* YOUR INSTRUCTIONS *
Begin with the line containing "(** Asking ends" and reproduce it and all later lines exactly, through the last line of the records. Add nothing else.

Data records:
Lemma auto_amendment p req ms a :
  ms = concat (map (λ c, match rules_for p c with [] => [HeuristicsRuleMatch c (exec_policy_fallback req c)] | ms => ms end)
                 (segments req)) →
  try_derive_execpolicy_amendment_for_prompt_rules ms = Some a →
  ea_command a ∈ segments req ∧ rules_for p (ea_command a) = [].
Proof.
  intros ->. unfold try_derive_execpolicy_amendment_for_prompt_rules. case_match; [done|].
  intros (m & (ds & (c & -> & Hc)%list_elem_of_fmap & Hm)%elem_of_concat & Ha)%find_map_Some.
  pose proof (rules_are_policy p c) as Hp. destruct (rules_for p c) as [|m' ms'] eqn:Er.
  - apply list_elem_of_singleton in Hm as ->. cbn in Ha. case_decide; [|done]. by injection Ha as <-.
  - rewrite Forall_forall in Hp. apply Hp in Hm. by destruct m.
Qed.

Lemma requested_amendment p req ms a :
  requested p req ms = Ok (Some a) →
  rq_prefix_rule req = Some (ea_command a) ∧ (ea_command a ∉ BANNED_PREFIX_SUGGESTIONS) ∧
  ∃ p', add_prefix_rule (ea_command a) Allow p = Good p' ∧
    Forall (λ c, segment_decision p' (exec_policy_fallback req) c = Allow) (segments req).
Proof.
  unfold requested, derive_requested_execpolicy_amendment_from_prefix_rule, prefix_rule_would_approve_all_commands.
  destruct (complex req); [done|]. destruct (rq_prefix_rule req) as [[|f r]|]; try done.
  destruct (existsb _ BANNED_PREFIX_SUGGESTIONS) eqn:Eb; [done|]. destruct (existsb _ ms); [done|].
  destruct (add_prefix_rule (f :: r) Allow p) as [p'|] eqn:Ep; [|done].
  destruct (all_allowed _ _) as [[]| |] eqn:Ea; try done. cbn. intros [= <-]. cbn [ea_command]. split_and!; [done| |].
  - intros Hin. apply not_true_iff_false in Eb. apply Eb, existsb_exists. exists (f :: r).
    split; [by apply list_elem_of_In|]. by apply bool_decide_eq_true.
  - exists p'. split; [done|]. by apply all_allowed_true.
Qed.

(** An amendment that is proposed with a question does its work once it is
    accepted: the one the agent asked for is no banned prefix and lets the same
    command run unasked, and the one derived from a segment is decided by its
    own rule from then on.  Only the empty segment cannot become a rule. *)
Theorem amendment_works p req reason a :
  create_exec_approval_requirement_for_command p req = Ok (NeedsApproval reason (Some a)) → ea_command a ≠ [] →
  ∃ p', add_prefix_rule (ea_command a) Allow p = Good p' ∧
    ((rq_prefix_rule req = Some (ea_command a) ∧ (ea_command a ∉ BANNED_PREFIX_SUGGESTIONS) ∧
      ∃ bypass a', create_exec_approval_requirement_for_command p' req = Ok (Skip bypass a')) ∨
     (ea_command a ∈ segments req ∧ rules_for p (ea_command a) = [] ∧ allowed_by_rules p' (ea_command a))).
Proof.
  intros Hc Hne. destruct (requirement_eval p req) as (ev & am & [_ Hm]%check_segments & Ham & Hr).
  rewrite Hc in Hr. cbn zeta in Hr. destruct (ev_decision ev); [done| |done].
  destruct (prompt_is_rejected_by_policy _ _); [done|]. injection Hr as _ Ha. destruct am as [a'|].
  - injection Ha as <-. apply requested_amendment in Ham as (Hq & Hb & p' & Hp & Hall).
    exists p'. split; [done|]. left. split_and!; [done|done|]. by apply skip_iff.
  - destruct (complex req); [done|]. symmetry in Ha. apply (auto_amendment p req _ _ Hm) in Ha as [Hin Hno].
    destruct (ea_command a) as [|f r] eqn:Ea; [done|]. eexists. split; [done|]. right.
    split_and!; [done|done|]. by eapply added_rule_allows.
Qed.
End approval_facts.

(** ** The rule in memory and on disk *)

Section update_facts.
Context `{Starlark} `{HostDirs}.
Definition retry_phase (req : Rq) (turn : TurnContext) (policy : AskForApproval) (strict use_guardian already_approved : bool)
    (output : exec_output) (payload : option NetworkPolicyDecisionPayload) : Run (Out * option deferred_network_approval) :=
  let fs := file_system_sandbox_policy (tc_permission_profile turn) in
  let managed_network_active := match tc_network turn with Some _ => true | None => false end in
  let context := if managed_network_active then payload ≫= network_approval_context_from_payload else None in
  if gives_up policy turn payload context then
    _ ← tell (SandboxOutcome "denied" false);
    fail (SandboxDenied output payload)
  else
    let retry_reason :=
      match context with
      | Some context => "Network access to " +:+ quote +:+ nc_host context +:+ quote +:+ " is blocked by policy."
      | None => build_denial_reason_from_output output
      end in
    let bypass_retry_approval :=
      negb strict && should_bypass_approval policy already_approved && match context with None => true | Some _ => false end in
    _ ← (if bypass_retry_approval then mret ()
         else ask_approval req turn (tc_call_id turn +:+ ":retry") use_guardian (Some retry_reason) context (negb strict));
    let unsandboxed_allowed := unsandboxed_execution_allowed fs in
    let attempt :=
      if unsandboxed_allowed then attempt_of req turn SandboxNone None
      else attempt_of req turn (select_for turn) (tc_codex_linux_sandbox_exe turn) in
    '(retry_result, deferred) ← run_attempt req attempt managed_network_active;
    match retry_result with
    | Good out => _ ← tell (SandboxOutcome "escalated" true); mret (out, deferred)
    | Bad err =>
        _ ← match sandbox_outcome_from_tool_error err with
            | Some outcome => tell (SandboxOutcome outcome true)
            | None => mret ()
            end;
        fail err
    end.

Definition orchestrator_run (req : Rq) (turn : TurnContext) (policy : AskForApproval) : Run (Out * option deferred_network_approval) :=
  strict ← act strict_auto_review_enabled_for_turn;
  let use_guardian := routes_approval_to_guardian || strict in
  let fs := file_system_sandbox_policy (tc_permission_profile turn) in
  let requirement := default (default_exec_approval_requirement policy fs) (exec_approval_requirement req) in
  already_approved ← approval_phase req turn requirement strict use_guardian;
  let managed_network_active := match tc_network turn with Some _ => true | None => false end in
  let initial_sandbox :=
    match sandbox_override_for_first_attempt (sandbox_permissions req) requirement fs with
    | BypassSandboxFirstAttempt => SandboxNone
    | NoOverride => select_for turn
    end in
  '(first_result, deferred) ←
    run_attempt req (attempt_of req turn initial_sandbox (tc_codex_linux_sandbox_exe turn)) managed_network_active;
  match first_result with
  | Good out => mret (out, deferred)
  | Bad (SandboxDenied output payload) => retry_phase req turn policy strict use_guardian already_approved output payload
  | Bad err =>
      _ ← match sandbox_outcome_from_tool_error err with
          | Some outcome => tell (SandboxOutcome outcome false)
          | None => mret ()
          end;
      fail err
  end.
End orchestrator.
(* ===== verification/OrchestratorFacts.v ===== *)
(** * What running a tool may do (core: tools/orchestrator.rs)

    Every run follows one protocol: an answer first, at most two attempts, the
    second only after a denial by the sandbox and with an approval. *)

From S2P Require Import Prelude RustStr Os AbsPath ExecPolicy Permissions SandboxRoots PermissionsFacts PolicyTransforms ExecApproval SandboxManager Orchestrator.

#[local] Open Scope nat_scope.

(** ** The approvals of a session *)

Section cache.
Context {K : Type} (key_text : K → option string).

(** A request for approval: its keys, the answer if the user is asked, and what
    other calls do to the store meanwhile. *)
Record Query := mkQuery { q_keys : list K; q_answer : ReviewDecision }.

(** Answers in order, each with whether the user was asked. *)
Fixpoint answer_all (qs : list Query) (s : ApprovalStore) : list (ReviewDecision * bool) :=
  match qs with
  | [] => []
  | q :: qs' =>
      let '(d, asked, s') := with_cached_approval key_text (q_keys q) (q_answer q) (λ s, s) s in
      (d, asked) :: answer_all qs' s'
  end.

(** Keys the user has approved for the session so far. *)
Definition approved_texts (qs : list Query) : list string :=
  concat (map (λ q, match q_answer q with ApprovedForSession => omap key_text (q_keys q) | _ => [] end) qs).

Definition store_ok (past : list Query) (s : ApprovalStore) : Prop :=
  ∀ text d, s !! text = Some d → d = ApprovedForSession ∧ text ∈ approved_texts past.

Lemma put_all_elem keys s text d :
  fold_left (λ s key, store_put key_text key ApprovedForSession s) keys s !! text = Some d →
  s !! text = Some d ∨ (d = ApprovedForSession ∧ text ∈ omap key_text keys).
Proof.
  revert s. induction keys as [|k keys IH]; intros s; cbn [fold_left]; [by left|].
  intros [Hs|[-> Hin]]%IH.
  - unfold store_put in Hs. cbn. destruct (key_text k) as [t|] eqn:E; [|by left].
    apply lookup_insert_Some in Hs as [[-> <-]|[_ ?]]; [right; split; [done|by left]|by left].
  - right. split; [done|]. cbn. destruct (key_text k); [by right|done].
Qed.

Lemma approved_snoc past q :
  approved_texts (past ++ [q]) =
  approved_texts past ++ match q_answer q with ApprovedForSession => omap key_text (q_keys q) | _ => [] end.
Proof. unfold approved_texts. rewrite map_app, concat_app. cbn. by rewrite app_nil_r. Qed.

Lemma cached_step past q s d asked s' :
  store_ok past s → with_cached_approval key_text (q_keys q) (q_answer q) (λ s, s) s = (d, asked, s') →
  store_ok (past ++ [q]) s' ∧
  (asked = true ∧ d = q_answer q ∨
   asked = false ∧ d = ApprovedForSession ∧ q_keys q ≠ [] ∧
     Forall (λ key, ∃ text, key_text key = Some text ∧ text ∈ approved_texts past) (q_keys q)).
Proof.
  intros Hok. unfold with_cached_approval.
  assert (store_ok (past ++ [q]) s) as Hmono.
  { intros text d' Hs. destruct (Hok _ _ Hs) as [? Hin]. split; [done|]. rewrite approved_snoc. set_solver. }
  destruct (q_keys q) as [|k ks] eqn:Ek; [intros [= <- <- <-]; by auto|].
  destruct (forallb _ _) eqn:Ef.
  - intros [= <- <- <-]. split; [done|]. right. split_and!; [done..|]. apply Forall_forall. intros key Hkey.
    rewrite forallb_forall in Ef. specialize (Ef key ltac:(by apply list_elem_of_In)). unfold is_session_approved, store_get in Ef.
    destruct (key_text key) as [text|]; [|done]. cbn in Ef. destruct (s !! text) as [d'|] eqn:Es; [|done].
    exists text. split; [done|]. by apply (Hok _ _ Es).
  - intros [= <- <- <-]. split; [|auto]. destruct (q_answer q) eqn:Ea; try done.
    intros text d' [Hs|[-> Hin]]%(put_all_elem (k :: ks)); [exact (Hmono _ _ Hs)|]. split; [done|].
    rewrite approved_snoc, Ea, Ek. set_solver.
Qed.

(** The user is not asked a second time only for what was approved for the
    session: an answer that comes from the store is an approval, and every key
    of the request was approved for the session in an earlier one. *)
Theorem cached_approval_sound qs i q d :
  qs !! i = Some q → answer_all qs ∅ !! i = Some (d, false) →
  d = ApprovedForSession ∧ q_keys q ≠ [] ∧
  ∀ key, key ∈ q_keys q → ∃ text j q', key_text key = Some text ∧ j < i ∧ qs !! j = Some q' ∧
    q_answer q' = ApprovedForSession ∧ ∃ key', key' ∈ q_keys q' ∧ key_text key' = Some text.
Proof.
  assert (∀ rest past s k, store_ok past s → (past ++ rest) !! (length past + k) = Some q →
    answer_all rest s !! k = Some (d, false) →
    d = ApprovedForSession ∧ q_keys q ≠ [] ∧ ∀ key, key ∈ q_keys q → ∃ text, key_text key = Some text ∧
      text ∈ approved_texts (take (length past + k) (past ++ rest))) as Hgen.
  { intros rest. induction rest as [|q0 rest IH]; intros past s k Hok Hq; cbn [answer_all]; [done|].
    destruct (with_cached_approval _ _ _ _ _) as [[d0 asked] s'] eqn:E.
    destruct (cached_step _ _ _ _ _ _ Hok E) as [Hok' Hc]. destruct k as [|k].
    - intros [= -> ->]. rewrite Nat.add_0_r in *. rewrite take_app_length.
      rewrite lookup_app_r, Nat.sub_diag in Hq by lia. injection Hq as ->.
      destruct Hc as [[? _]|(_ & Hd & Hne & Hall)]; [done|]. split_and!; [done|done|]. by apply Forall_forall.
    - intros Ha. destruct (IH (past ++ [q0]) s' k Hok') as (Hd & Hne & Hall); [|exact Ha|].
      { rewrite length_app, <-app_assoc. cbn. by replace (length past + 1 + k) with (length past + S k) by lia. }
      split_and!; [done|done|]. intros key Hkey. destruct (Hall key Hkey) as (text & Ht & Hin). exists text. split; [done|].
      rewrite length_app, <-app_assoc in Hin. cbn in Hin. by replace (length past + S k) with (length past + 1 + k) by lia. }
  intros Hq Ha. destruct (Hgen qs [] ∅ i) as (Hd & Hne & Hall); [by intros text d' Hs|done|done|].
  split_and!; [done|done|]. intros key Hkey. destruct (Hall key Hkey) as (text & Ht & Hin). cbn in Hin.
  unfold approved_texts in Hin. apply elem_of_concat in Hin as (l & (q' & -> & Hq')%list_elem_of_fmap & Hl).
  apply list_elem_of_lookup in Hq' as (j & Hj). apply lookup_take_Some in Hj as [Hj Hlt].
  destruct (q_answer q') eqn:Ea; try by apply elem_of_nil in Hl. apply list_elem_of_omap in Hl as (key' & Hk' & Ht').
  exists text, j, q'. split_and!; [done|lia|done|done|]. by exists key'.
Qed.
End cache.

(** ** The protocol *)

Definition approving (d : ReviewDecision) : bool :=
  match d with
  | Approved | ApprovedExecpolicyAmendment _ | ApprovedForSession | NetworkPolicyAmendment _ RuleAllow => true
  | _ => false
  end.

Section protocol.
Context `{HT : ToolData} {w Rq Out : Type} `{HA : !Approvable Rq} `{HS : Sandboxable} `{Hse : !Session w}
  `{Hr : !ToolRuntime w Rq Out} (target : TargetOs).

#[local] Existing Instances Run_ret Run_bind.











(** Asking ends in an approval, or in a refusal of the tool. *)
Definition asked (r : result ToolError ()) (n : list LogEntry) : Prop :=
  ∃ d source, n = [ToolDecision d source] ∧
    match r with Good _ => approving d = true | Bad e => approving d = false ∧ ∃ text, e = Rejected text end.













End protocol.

* SOLUTION FOR THIS EXERCISE *
(** Asking ends in an approval, or in a refusal of the tool. *)
Definition asked (r : result ToolError ()) (n : list LogEntry) : Prop :=
  ∃ d source, n = [ToolDecision d source] ∧
    match r with Good _ => approving d = true | Bad e => approving d = false ∧ ∃ text, e = Rejected text end.













End protocol.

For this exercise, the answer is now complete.